(Collected data)
▬▬▬▬▬▬

(** One round of the outer loop. *)
Lemma sort_round es i x m :
  elements es -> es !! i = Some x -> rows m (progress es i) ->
  exists m', rows m' (progress es (S i)) /\ outside (length es) m m' /\
    wp (t2 ← find_place compar bot size (row i);
        if negb (row i =? t2) then t1 ← rotate (Z.to_nat (s32 size)) size t2 (row i); mret (@Next Z unit t1)
        else mret (Next (row i + size))) (fun r mm => r = Next (row (S i)) /\ mm = m') m.
Proof.
  intros He Hx Hm. pose proof (lookup_lt_Some _ _ _ Hx) as Hi.
  set (P := rev (isort_rev compar (take i es))). set (Q := drop (S i) es).
  assert (HlP : length P = i) by (unfold P; rewrite length_rev, length_isort_rev, length_take; lia).
  assert (Ed : drop i es = x :: Q) by (unfold Q; now apply drop_S).
  assert (HeP : elements P).
  { apply (elements_perm (take i es)); [unfold P; now rewrite <- Permutation_rev, isort_rev_perm|].
    now apply Forall_take. }
  assert (HeQ : elements (x :: Q)) by (rewrite <- Ed; now apply Forall_drop).
  apply Forall_cons_iff in HeQ as [Hx1 HeQ]. unfold progress in Hm. fold P in Hm. rewrite Ed in Hm.
  assert (Enext : forall A B, P = A ++ B -> rev (ins compar x (rev P)) = A ++ x :: B -> progress es (S i) = A ++ x :: B ++ Q).
  { intros A B _ Er. unfold progress. rewrite (take_S_r _ _ _ Hx), isort_rev_snoc.
    unfold P in Er. rewrite rev_involutive in Er. rewrite Er. fold Q. now rewrite <- app_assoc. }
  destruct (find_place_loop Q x [] P (S (Z.to_nat (row i - bot))) m) as (A & B & EP & Er & El); auto.
  { apply Hx1. } { constructor. } { unfold row. nia. }
  cbn [length] in El. rewrite Nat.add_0_r, HlP in El. specialize (Enext A B EP Er).
  assert (HeAB : elements A /\ elements B) by (rewrite EP in HeP; now apply Forall_app in HeP).
  destruct HeAB as [HeA HeB]. destruct (decide (B = [])) as [->|HB].
  - rewrite app_nil_r in EP. exists m. rewrite Enext. cbn [app]. split; [now rewrite <- EP|]. split; [intros a _; reflexivity|].
    apply wp_bind. eapply wp_run; [exact El|]. rewrite <- EP, HlP, Z.eqb_refl. apply wp_ret. split; [|reflexivity].
    f_equal. unfold row. lia.
  - assert (HlAB : (length A < i)%nat) by (rewrite <- HlP, EP, length_app; destruct B; [tauto|cbn; lia]).
    destruct (rotate_rows A B x Q m HeA HeB) as (m' & E & Hr & Ho); [now constructor|exact HeQ|now rewrite EP, <- app_assoc in Hm|].
    rewrite <- EP, HlP in E. exists m'. rewrite Enext. split; [exact Hr|]. split.
    + intros a Ha. apply Ho. replace (length (A ++ B ++ x :: Q)) with (length es); [exact Ha|].
      rewrite app_assoc, <- EP, length_app, HlP. cbn [length]. unfold Q. rewrite length_drop. lia.
    + apply wp_bind. eapply wp_run; [exact El|]. rewrite (proj2 (Z.eqb_neq (row i) _)) by (unfold row; nia). cbn [negb].
      apply wp_bind. eapply wp_run; [exact E|]. apply wp_ret. split; [|reflexivity]. f_equal. unfold row. lia.
Qed.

▬▬▬▬▬▬

» What is expected
Count the lines of the data that hold the string "unfold", and give that number as the entire reply.

» Completed task
11